Upper Gastrointestinal Contrast Swallow Examination


Barium swallow, esophagram, or upper GI study involves the patient swallowing a contrast agent to identify structural and functional abnormalities of the esophagus. In the postoperative setting, if a leak is suspected, the test will start with a water-soluble agent like iohexol (Omnipaque™) or diatrizoic acid (Gastrografin®); if no leak is detected, barium may be used. The ordering practitioner should be aware of the densities of materials used for upper GI studies. Barium will preclude good imaging if a CT scan of the chest to view the esophagus is required later or if a leak is present, as extravasation of the barium remains within the leak. Adequate CT images cannot be obtained until enough time has passed for the contrast to leave the esophagus or the cavity formed by the leak, so it is common to image first with a CT scan and later with a swallow if a leak is suspected. Gastrografin pneumonitis and pneumonia can be fatal, and many institutions have changed to using vascular contrast agents like Omnipaque or iodixanol (Visipaque™). Omnipaque dissolves quickly after extravasation, is less caustic if aspirated, and is less expensive than Visipaque, which was originally developed for patients with renal failure. Barium remains the gold standard for imaging subtle mucosal changes and anatomic abnormalities of the esophagus. The individual images that are recorded during these swallow examinations are only a representative selection of the study obtained, however. It is best for the surgeon to attend the examination and watch the real-time pictures of the study, to correlate his or her understanding of the postoperative anatomy with the images obtained.

Thick barium (high density and high viscosity) and thin barium (lower density, low viscosity) may be used for examinations. Thick barium is useful when evaluating for aspiration during a modified barium swallow evaluation performed by a radiologist and speech pathologist. Other densities of food (e.g., applesauce, marshmallows, or pudding) may also be mixed with barium to assess swallowing with different textures. In the outpatient setting, barium swallows may be used to assess strictures (benign or malignant) in patients with dysphagia.
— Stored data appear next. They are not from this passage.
(* ===== verification/Kernel.v ===== *)
(** * The kernel's I/O put together

    The function pointers of the completions tied to the functions they name, over
    any allocator and FAT driver, and the pump with the kernel's own. [fuel] bounds the depth
    of callbacks called from callbacks. *)

From S2P Require Import Prelude Mem Kmem KWorld IoSched FsSeek FsRead FsName FsOpen ElfLoad.

Section Callbacks.

Context (kmalloc : mem -> Z -> res (Z * mem)) (kfree : mem -> Z -> res mem).
Context (fat_calcualte_lba get_next_cluster : Z -> M Z).

(** A call through a function pointer. The assembly callbacks are events. *)
Fixpoint invoke (fuel : nat) (cb : callback) (ctx status : Z) : M unit :=
  match fuel with
  | O => fun _ => NoFuel
  | S fuel =>
      match cb with
      | cb_null => mundef
      | cb_fs_open_step =>
          fs_open_step kmalloc kfree fat_calcualte_lba get_next_cluster (invoke fuel) ctx status
      | cb_fs_seek_step =>
          fs_seek_step kmalloc kfree fat_calcualte_lba get_next_cluster (invoke fuel) ctx status
      | cb_fs_read_step => fs_read_step kmalloc kfree fat_calcualte_lba (invoke fuel) ctx status
      | cb_elf_step => elf_step kmalloc kfree fat_calcualte_lba (invoke fuel) ctx status
      | other_cb id => emit (ECall id ctx status)
      end
  end.

Definition callback_depth : nat := 64.

End Callbacks.

Section Kernel.

Context (kernel_heap_start kernel_heap_end : Z).

Abbreviation kmalloc := (Kmem.kmalloc kernel_heap_start kernel_heap_end).
Abbreviation kfree := (Kmem.kfree kernel_heap_start kernel_heap_end).

(** The kernel's entry points: the timer's pump and the loader. *)
Definition pump (rounds : nat) : M unit :=
  io_sched_pump kfree (invoke kmalloc kfree fat_calcualte_lba_asm get_next_cluster_asm callback_depth) rounds.
Definition load (path pcb : Z) : M unit := elf_load_submit kmalloc path pcb.

End Kernel.

(** ** Properties *)

(** Where a FAT32 table keeps the entry of cluster [c]: 128 four-byte entries to a
    block. *)
Definition fat_entry_offset (c : Z) : Z := 4 * (c mod 128).

(** the assembly [get_next_cluster] takes the cluster number for a byte offset:
    what it reads for cluster [512 j + 4 k] is the entry of a cluster [k], not its own. *)
Theorem get_next_cluster_wrong_entry w j k e : 0 <= j -> 0 <= k < 128 -> 512 * j + 4 * k < 2147483648 ->
  load_word (SD_RX_RAM + fat_entry_offset k) w = Ok (e, w) ->
  exists w', get_next_cluster_asm (512 * j + 4 * k) w = Ok (e, w') /\
    (1 <= k < 32 -> j = 0 -> fat_entry_offset (512 * j + 4 * k) <> fat_entry_offset k).
Proof.
  intros Hj Hk Hb He. unfold get_next_cluster_asm.
  rewrite s32_id by lia. rewrite Z.rem_mod_nonneg by lia.
  replace ((512 * j + 4 * k) mod 512) with (4 * k) by dlia.
  unfold fat_entry_offset in *. rewrite (Z.mod_small k) in * by lia.
  rewrite u32_id by (unfold SD_RX_RAM; lia).
  eexists. split; [|intros Hk' ->; replace (512 * 0 + 4 * k) with (4 * k) by lia; dlia].
  unfold sd_tail_read, mbind at 1 2, emit, modify. cbn [rbind].
  apply (load_word_stable _ w); [reflexivity|exact He].
Qed.

(** ** The properties at concrete inputs *)

Module KernelWitness.

(** A sector buffer in which the entry of every cluster [c] names cluster [c + 1]. *)
Definition table : gmap Z Z :=
  list_to_map ((fun k => (SD_RX_RAM + Z.of_nat k,
    if (Z.of_nat k mod 4 =? 0) then Z.of_nat k / 4 + 1 else 0)) <$> seq 0 512).
Definition w0 : world :=
  World ∅ (IoSched 0 0 0 SCHED_IDLE) (Ring 0 0 (replicate 8 0)) SD_STATE_IDLE 0
    (FsRunInfo 100 10 200 2 1) 0 ∅ ∅ ∅ ∅ ∅ ∅ ∅ ∅ table [] [].

(** Asked for the successor of cluster 8, the routine answers 3, that of cluster 2. *)
Lemma get_next_cluster_wrong_entry_witness : exists w', get_next_cluster_asm 8 w0 = Ok (3, w').
Proof.
  destruct (get_next_cluster_wrong_entry w0 0 2 3) as (w' & E & _);
    [lia|lia|lia|vm_compute; reflexivity|]. exists w'. exact E.
Defined.

End KernelWitness.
A barium tablet also may be swallowed to see if there is any delay in passage through the esophagus, indicating a stricture.


CT Scans


CT images of the esophagus are usually obtained in order to assess esophageal perforation and local contamination and for the staging of esophageal tumors. For tumor staging, CT will not reliably determine T stage, but it sometimes can help to determine whether there is a fat plane between the esophageal lesion and local structures. If there is doubt with regard to invasion of local structures, endoscopic ultrasound (EUS), intravascular ultrasound (IVUS), and MRI may help to differentiate which lesions are growing into the aorta, lung, mediastinal structures, or other great vessels. CT images are also important for determining evidence of metastatic spread. If esophageal perforation has occurred, pneumomediastinum, free fluid or fluid collections, and a left pleural effusion may commonly be seen on CT scans.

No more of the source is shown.